Given records START

(** At every search node that [solve] reaches the nodes in use exist, and
    every new node made so far is the destination of an extra transition. *)
Lemma visited_known iter_set steps rest node ext count :
  (∀ X, iter_set X ≡ₚ elements X) →
  visited iter_set steps rest node ext count →
  nodes_known node ext count
  ∧ ∀ j, j < count → ∃ key o, ext !! key = Some (new_node_label j, o).
Proof.
  intros Hit.
  induction 1 as [start Hs|[inp req_out] rest node ext count m _ [[Hn Hk] Hall] Hm].
  - split; [|intros j Hj; lia].
    by apply nodes_known_start, (elem_of_iter_set iter_set Hit).
  - apply elem_of_moves in Hm
      as [(dest & Hd & ->)|[(dest & He & ->)|[(Hd & He & dest & Hav & ->)|(Hd & He & ->)]]];
      simpl.
    + split; [|done]. split; [|done].
      left. by apply defined_lookup_Some in Hd as [_ ?].
    + split; [|done]. split; [|done]. by destruct (Hk _ _ He).
    + assert (Hdest : known count dest).
      { apply (elem_of_iter_set iter_set Hit), elem_of_available_nodes in Hav
          as [H|(key & o & H)]; [by left|]. by destruct (Hk _ _ H). }
      split.
      * split; [done|]. intros key t H.
        destruct (decide ((node, inp) = key)) as [<-|Hne].
        -- rewrite lookup_insert_eq in H. by injection H as <-.
        -- rewrite lookup_insert_ne in H by done. by apply Hk in H.
      * intros j Hj. destruct (Hall j Hj) as (key & o & H).
        exists key, o. rewrite lookup_insert_ne; [done|]. intros <-. congruence.
    + split; [by apply new_node_known|].
      intros j Hj. destruct (decide (j = count)) as [->|Hne].
      * exists (node, inp), req_out. apply lookup_insert_eq.
      * destruct (Hall j) as (key & o & H); [lia|].
        exists key, o. rewrite lookup_insert_ne; [done|]. intros <-. congruence.
Qed.

Section Claims.
Variable iter_set : gset string → list string.
Hypothesis iter_set_enumerates : ∀ X, iter_set X ≡ₚ elements X.

(** C1: where [solve] reports a result, the path it returns is a legal
    completion from its start node whose cost, added transitions plus
    synthesized states, is the reported total cost, and no legal completion
    from any predefined start node costs less; the start node costs nothing. *)
Theorem solve_cost_minimal binary_string r :
  solve iter_set binary_string = Solved r →
  (start_node r ∈ INITIAL_NODES
   ∧ completion (steps_of binary_string) (start_node r) ∅ 0
       (best_path r) (extra_transitions_used r) (extra_node r)
   ∧ extra_cost r = path_cost (best_path r))
  ∧ ∀ start path ext' count',
      start ∈ INITIAL_NODES →
      completion (steps_of binary_string) start ∅ 0 path ext' count' →
      extra_cost r ≤ path_cost path.
Proof.
  intros (_ & Hstart & res & Hres & -> & Hmin)%solve_Solved; [|done].
  simpl.
  destruct (dfs_from_sound iter_set iter_set_enumerates _ _ _ _ _ Hres)
    as [Hc Hcost].
  split; [done|]. intros start path ext' count' Hs Hp.
  destruct (dfs_from_complete iter_set iter_set_enumerates _ _ _ _ _ _ _ Hp)
    as (r' & Hr' & Hle).
  specialize (Hmin _ _ Hs Hr'). lia.
Qed.

(** C2: where [solve] reports a result, running the predefined table extended
    by the returned extra transitions from the returned start node over the
    inputs of the trace takes the transitions of the returned path, and their
    outputs are the required outputs of the trace, step by step; no returned
    extra transition is on a key of the predefined table. *)
Theorem solve_replay binary_string r :
  solve iter_set binary_string = Solved r →
  replay (extra_transitions_used r) (start_node r) (steps_of binary_string).*1
    = Some (run_of (best_path r))
  ∧ (run_of (best_path r)).*2 = (steps_of binary_string).*2
  ∧ ext_fresh (extra_transitions_used r).
Proof.
  intros (_ & Hstart & res & Hres & -> & _)%solve_Solved; [|done].
  simpl.
  destruct (dfs_from_sound iter_set iter_set_enumerates _ _ _ _ _ Hres)
    as [Hc _].
  destruct (completion_ext _ _ _ _ _ _ _ Hc ext_fresh_empty) as [_ Hfresh].
  destruct (completion_replay _ _ _ _ _ _ _ Hc ext_fresh_empty (r_et res))
    as (Hrun & Hout & _); [done|done|].
  split_and!; [done| |done]. unfold run_of. by rewrite <-list_fmap_compose.
Qed.

(** C3, as amended: [solve] reports a result on every trace whose length is
    a multiple of 3, because making a new node is a way on at every step
    where the current node has no transition yet on the input, neither
    predefined nor extra, and only there: for every first step one of the
    predefined start nodes is such a node, and so is a new node at the step
    that follows its making, whatever the input, so that the search goes on
    from it to a result. *)
Theorem solve_finds_completion :
  (∀ binary_string,
     String.length binary_string `mod` 3 = 0 →
     ∃ r, solve iter_set binary_string = Solved r)
  ∧ (∀ inp req_out node (ext : extmap) count,
       Move 2 (PathEntry node inp req_out (new_node_label count) true true)
         (<[(node, inp) := (new_node_label count, req_out)]> ext) (count + 1)
         ∈ moves iter_set (inp, req_out) node ext count
       ↔ defined_lookup node inp = None ∧ ext !! (node, inp) = None)
  ∧ (∀ inp, ∃ start,
       start ∈ INITIAL_NODES
       ∧ defined_lookup start inp = None
       ∧ (∅ : extmap) !! (start, inp) = None)
  ∧ ∀ steps inp req_out rest node (ext : extmap) count,
      visited iter_set steps ((inp, req_out) :: rest) node ext count →
      defined_lookup node inp = None →
      ext !! (node, inp) = None →
      (∀ inp',
         defined_lookup (new_node_label count) inp' = None
         ∧ <[(node, inp) := (new_node_label count, req_out)]> ext
             !! (new_node_label count, inp') = None)
      ∧ is_Some (dfs_from iter_set rest (new_node_label count)
                   (<[(node, inp) := (new_node_label count, req_out)]> ext)
                   (count + 1)).
Proof.
  split_and!.
  - intros s. by apply solve_total.
  - intros inp req_out node ext count. rewrite elem_of_moves. split.
    + intros [(dest & _ & [=])|[(dest & _ & [=])|[(_ & _ & dest & _ & [=])|H]]].
      by destruct H as (? & ? & _).
    + intros [Hd He]. by right; right; right.
  - intros inp. destruct (decide (inp = "01")) as [->|Hne].
    + exists "S2". split_and!; [|apply defined_lookup_S2|apply lookup_empty].
      apply elem_of_INITIAL_NODES. tauto.
    + exists "S1". split_and!; [|by apply defined_lookup_S1|apply lookup_empty].
      apply elem_of_INITIAL_NODES. tauto.
  - intros steps inp req_out rest node ext count Hv Hd He.
    destruct (visited_known _ _ _ _ _ _ iter_set_enumerates Hv) as [Hk _].
    split.
    + intros inp'. by apply new_node_no_transition.
    + apply dfs_from_open; [by apply new_node_known|].
      destruct rest as [|[inp' req_out'] rest']; [done|].
      by apply new_node_no_transition.
Qed.

(** C4: where [solve] reports a result, the total cost is the number of path
    entries tagged as added transitions plus the number of new nodes; the
    new nodes are as many as the entries tagged as making one, and each such
    entry is also tagged as an added transition. *)
Theorem solve_cost_breakdown binary_string r :
  solve iter_set binary_string = Solved r →
  extra_cost r = extra_path r + extra_node r
  ∧ extra_path r = added_transitions (best_path r)
  ∧ extra_node r = synthesized_states (best_path r)
  ∧ Forall (λ e, pe_new e = true → pe_extra e = true) (best_path r).
Proof.
  intros (_ & Hstart & res & Hres & -> & _)%solve_Solved; [|done].
  simpl.
  destruct (dfs_from_sound iter_set iter_set_enumerates _ _ _ _ _ Hres)
    as [Hc Hcost].
  pose proof (completion_count _ _ _ _ _ _ _ Hc) as Hn. simpl in Hn.
  split_and!; [|done|done|by eapply completion_new_extra].
  rewrite Hcost, Hn. done.
Qed.

(** C5: at every search node that [solve] reaches, no extra transition is on
    a key of the predefined table; every recursive call from it keeps all
    the extra transitions as they are, and a call that adds one adds it on
    the current node and input only where neither the predefined table nor
    the extra transitions had an entry. *)
Theorem extensions_never_overwrite steps rest node ext count :
  visited iter_set steps rest node ext count →
  ext_fresh ext
  ∧ ∀ inp req_out rest' m,
      rest = (inp, req_out) :: rest' →
      m ∈ moves iter_set (inp, req_out) node ext count →
      ext ⊆ m_ext m
      ∧ if pe_extra (m_entry m)
        then defined_lookup node inp = None ∧ ext !! (node, inp) = None
             ∧ m_ext m = <[(node, inp) := (pe_dest (m_entry m), req_out)]> ext
        else m_ext m = ext.
Proof.
  intros Hv.
  assert (Hmoves : ∀ inp req_out node (ext : extmap) count m,
    m ∈ moves iter_set (inp, req_out) node ext count →
    ext ⊆ m_ext m
    ∧ if pe_extra (m_entry m)
      then defined_lookup node inp = None ∧ ext !! (node, inp) = None
           ∧ m_ext m = <[(node, inp) := (pe_dest (m_entry m), req_out)]> ext
      else m_ext m = ext).
  { clear. intros inp req_out node ext count m.
    rewrite elem_of_moves.
    intros [(dest & _ & ->)|[(dest & _ & ->)|[(Hd & He & dest & _ & ->)|(Hd & He & ->)]]];
      simpl; (split; [|done]); try done; by apply insert_subseteq. }
  split.
  - induction Hv as [start _|[inp req_out] rest node ext count m _ IH Hm].
    + apply ext_fresh_empty.
    + destruct (Hmoves _ _ _ _ _ _ Hm) as [_ H].
      destruct (pe_extra (m_entry m)).
      * destruct H as (Hd & _ & ->). by apply ext_fresh_insert.
      * by rewrite H.
  - intros inp req_out rest' m _. apply Hmoves.
Qed.

(** C9: on the empty trace the search returns cost 0 and the empty path from
    every predefined start node, and [solve] reports cost 0 and the empty
    path, from one of them. *)
Theorem solve_empty_trace :
  (∀ start, start ∈ INITIAL_NODES →
     dfs iter_set (steps_of "") 0 start ∅ 0 = Some (DfsResult 0 [] ∅ 0))
  ∧ ∃ start, start ∈ INITIAL_NODES
      ∧ solve iter_set "" = Solved (Report 0 0 0 [] ∅ start).
Proof.
  split; [done|].
  destruct (solve_total iter_set iter_set_enumerates "") as [r Hr]; [done|].
  pose proof Hr as (_ & Hstart & res & Hres & Hrep & _)%solve_Solved; [|done].
  injection Hres as <-. exists (start_node r). split; [done|].
  by rewrite Hr, Hrep.
Qed.

(** C10: where [solve] reports a result, the path has one entry for each
    step of the trace, its first entry leaves the reported start node, and
    each entry leaves the node that the entry before it reaches. *)
Theorem solve_path_shape binary_string r :
  solve iter_set binary_string = Solved r →
  length (best_path r) = String.length binary_string / 3
  ∧ (∀ e, best_path r !! 0 = Some e → pe_from e = start_node r)
  ∧ ∀ i e1 e2,
      best_path r !! i = Some e1 → best_path r !! (i + 1) = Some e2 →
      pe_dest e1 = pe_from e2.
Proof.
  intros (_ & Hstart & res & Hres & -> & _)%solve_Solved; [|done].
  simpl.
  destruct (dfs_from_sound iter_set iter_set_enumerates _ _ _ _ _ Hres)
    as [Hc _].
  split.
  - by rewrite (completion_length _ _ _ _ _ _ _ Hc), length_steps_of.
  - by apply chained_lookup, (completion_chained _ _ _ _ _ _ _ Hc).
Qed.

End Claims.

Given records END

As listed above, the lines from the line with "req_out. apply lookup_insert_eq." to the line with "r)).*2 = (steps_of binary_string).*2" are to be echoed exactly, with both ends included and nothing added.

      * exists (node, inp), req_out. apply lookup_insert_eq.
      * destruct (Hall j) as (key & o & H); [lia|].
        exists key, o. rewrite lookup_insert_ne; [done|]. intros <-. congruence.
Qed.

Section Claims.
Variable iter_set : gset string → list string.
Hypothesis iter_set_enumerates : ∀ X, iter_set X ≡ₚ elements X.

(** C1: where [solve] reports a result, the path it returns is a legal
    completion from its start node whose cost, added transitions plus
    synthesized states, is the reported total cost, and no legal completion
    from any predefined start node costs less; the start node costs nothing. *)
Theorem solve_cost_minimal binary_string r :
  solve iter_set binary_string = Solved r →
  (start_node r ∈ INITIAL_NODES
   ∧ completion (steps_of binary_string) (start_node r) ∅ 0
       (best_path r) (extra_transitions_used r) (extra_node r)
   ∧ extra_cost r = path_cost (best_path r))
  ∧ ∀ start path ext' count',
      start ∈ INITIAL_NODES →
      completion (steps_of binary_string) start ∅ 0 path ext' count' →
      extra_cost r ≤ path_cost path.
Proof.
  intros (_ & Hstart & res & Hres & -> & Hmin)%solve_Solved; [|done].
  simpl.
  destruct (dfs_from_sound iter_set iter_set_enumerates _ _ _ _ _ Hres)
    as [Hc Hcost].
  split; [done|]. intros start path ext' count' Hs Hp.
  destruct (dfs_from_complete iter_set iter_set_enumerates _ _ _ _ _ _ _ Hp)
    as (r' & Hr' & Hle).
  specialize (Hmin _ _ Hs Hr'). lia.
Qed.

(** C2: where [solve] reports a result, running the predefined table extended
    by the returned extra transitions from the returned start node over the
    inputs of the trace takes the transitions of the returned path, and their
    outputs are the required outputs of the trace, step by step; no returned
    extra transition is on a key of the predefined table. *)
Theorem solve_replay binary_string r :
  solve iter_set binary_string = Solved r →
  replay (extra_transitions_used r) (start_node r) (steps_of binary_string).*1
    = Some (run_of (best_path r))
  ∧ (run_of (best_path r)).*2 = (steps_of binary_string).*2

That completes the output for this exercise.